We started the process of getting this and getting that. At about 9.30p.m. when all was set for the surgery, we were told that an x-ray had not been done. She was wheeled back to the x-ray room where I confronted the Professor in charge. His explanation was plausible. Except cases are referred to him, he cannot do an x-ray. Finally, the x-ray was done and at this time we were only interested in saving the life of the lady. Her baby we suspected was gone. Her little cries of ‘I want my life’, made it imperative for some action to take place. Surgery intervention finally took place at about 12 midnight. My little Christian sister lost both her right limb and her eight month pregnancy.

My position is that in LUTH the simple routines and procedures expected have been compromised. Nobody is in charge. No doubt, the consultants and doctors are efficient. In their private clinics, they do very well. LUTH is currently a carcass of itself. This is not the LUTH that the wife of a Head of State patronised when she was going to have her baby in the 1970s. The equipment is obsolete. LUTH is a danger to health care. The entire institution is a mortuary. Death smells around the wards. In the Modular Theatre, referred to as one of the best in the country, surgery could not take place there because there was no back up to power supply. Most of our colleagues we discussed the matter with simply agreed that the place needs to be overhauled. The concept of management currently in place should go. Who will overhaul LUTH?

Indeed LUTH is a victim of the corruption which has steadily crept into the country. The Obasanjo administration announced and launched new equipment for LUTH with fanfare. As we have found out, it was a fluke. None of those items deserves to be called modern. They were second hand, or Tokunboh bought for the purpose of making money for the boys.
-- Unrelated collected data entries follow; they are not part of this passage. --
(** Every path of [get_tmate_info]. *)
Lemma get_tmate_info_cases (w : World) (h : t) :
  exists is_ready ssh_url web_url w' evs,
    get_tmate_info sys w h = Run (Ret (is_ready, ssh_url, web_url)) w' h evs
    /\ (is_ready = false -> ssh_url = None /\ web_url = None)
    /\ (is_ready = true -> existsb (read_as status_file "ready") evs = true)
    /\ (forall url, ssh_url = Some url ->
        existsb (read_as ssh_file url) evs = true)
    /\ (forall url, web_url = Some url ->
        existsb (read_as web_file url) evs = true).
Proof.
  unfold get_tmate_info, except_Exception. sim.
  assert (Hno : forall w' evs,
    exists is_ready ssh_url web_url w'' evs',
      Run (World := World) (H := t) (Ret (false, @None string, @None string))
          w' h evs
      = Run (Ret (is_ready, ssh_url, web_url)) w'' h evs'
      /\ (is_ready = false -> ssh_url = None /\ web_url = None)
      /\ (is_ready = true -> existsb (read_as status_file "ready") evs' = true)
      /\ (forall url, ssh_url = Some url ->
          existsb (read_as ssh_file url) evs' = true)
      /\ (forall url, web_url = Some url ->
          existsb (read_as web_file url) evs' = true)).
  { intros w' evs. exists false, None, None, w', evs.
    repeat split; intros; discriminate. }
  run_call sys; [| rewrite isinstance_Exception; sim; apply Hno].
  destruct r; sim; [| apply Hno].
  run_call sys; [| rewrite isinstance_Exception; sim; apply Hno].
  destruct (strip r =? "ready") eqn:Hready; sim; [| apply Hno].
  assert (Hstatus : forall evs,
    existsb (read_as status_file "ready")
      (EvEnter "get_tmate_info" :: EvCall (PathExists status_file) (Ok true)
       :: EvCall (ReadText status_file) (Ok r) :: evs) = true).
  { intros evs. cbn [existsb read_as]. rewrite String.eqb_refl, Hready.
    reflexivity. }
  run_call sys; [| rewrite isinstance_Exception; sim; apply Hno].
  destruct r0; sim.
  - run_call sys; [| rewrite isinstance_Exception; sim; apply Hno].
    run_call sys; [| rewrite isinstance_Exception; sim; apply Hno].
    destruct r1; sim.
    + run_call sys; [| rewrite isinstance_Exception; sim; apply Hno].
      do 5 eexists. split; [reflexivity |].
      split; [discriminate |]. split; [intros _; apply Hstatus |].
      split; intros url Hurl; injection Hurl as <-;
        cbn [existsb read_as]; rewrite !String.eqb_refl;
        cbn; rewrite ?orb_true_r; reflexivity.
    + do 5 eexists. split; [reflexivity |].
      split; [discriminate |]. split; [intros _; apply Hstatus |].
      split; intros url Hurl; [injection Hurl as <- | discriminate].
      cbn [existsb read_as]. rewrite !String.eqb_refl.
      cbn. rewrite ?orb_true_r. reflexivity.
  - run_call sys; [| rewrite isinstance_Exception; sim; apply Hno].
    destruct r0; sim.
    + run_call sys; [| rewrite isinstance_Exception; sim; apply Hno].
      do 5 eexists. split; [reflexivity |].
      split; [discriminate |]. split; [intros _; apply Hstatus |].
      split; intros url Hurl; [discriminate | injection Hurl as <-].
      cbn [existsb read_as]. rewrite !String.eqb_refl.
      cbn. rewrite ?orb_true_r. reflexivity.
    + do 5 eexists. split; [reflexivity |].
      split; [discriminate |]. split; [intros _; apply Hstatus |].
      split; intros url Hurl; discriminate.
Qed.

(** X12.  [get_tmate_info] never raises.  It reports the descriptor as
    ready only after it read the status file and found the text "ready" in
    it (stripped); an SSH or web address that it reports was read from its
    file and stripped; when it reports the descriptor as not ready, it
    reports no address. *)
Theorem get_tmate_info_ready (w : World) (h : t) :
  exists is_ready ssh_url web_url w' evs,
    get_tmate_info sys w h = Run (Ret (is_ready, ssh_url, web_url)) w' h evs
    /\ (is_ready = false -> ssh_url = None /\ web_url = None)
    /\ (is_ready = true -> existsb (read_as status_file "ready") evs = true)
    /\ (forall url, ssh_url = Some url ->
        existsb (read_as ssh_file url) evs = true)
    /\ (forall url, web_url = Some url ->
        existsb (read_as web_file url) evs = true).
Proof. exact (get_tmate_info_cases w h). Qed.

End Proofs.

Section Answered.
Context {World : Type}.
Variable sys : forall R, op R -> World -> reply R * World.
Variable yaml_dump : value -> reply string.
Variable json_dumps : value -> reply string.
Variable repr : value -> string.
Hypothesis sys_answers : answers sys.

(** Answer the next operation. *)
Ltac answer E :=
  match goal with
  | |- context [sys ?R ?o ?w] =>
      is_var w;
      let r := fresh "r" in
      let w' := fresh "w" in
      destruct (sys_answers R o w) as (r & w' & E);
      rewrite E; sim
  end.

Lemma clone_charts_succeeds (w : World) (h : t) :
  required_succeed sys h ->
  exists w' evs,
    clone_charts sys w h = Run (Ret tt) w' h evs
    /\ forallb unpatched evs = true.
Proof.
  intros Hreq. unfold clone_charts, _run_command. sim.
  let E := fresh "E" in answer E.
  destruct r; sim.
  - do 2 eexists. split; reflexivity.
  - destruct (sys_answers _ (Exec git_clone_charts false) w0) as (cp & w' & Eg).
    rewrite Eg. sim.
    rewrite (Hreq _ _ _ _ _ Eg eq_refl). sim. do 2 eexists. split; reflexivity.
Qed.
LUTH needs to be thoroughly reorganised, re-structured, re-ordered. A new management that can enforce its rules should be put in place. If a patient comes in at 10 a.m. and does not receive attention until 4p.m., somebody should be penalised for it. This should be routine as it is in the medical profession. We do not need to report to SERVICOM for nurses and doctors to do their jobs. Most of the nurses are so indifferent to patients that I wonder where they were trained. During my last visit to the female surgical ward there was a breast cancer patient who kept howling for the duration of my visit. The nurse kept passing her by. I was told that she had been in that condition for three days. Where has the human spirit gone in LUTH?

The Minister of Health or the Federal Executive Council ought to intervene directly in LUTH. Management is practically dead in the place. Most of the consultants are first rate when they have to work outside LUTH. However, they work in an environment that lacks the basic tools. They cannot perform magic. Sadly, the available equipment is not efficiently utilised. This is the crux of the matter. There is too much indifference in the place. Too many patients die from lack of care and attention. Too many people are dissatisfied with working conditions.

It is very easy to give explanations and rationalise our inadequacies. I expect that LUTH would soon issue a rejoinder claming that its facilities are excellent and that staff are doing their best. But the truth is that no one who has the means takes his relation to LUTH. They simply go abroad. Perhaps this is at the core of the problem. The people who are in power do not patronise the hospital. German and American hospitals wait for them. Even our President has no faith in LUTH. But is a turn-around of LUTH not possible that would make the First Citizen of the country patronise it when next he is ill? With the necessary will, it is possible. This is all I ask for so that another young lady or man would not lose precious life or limb or both.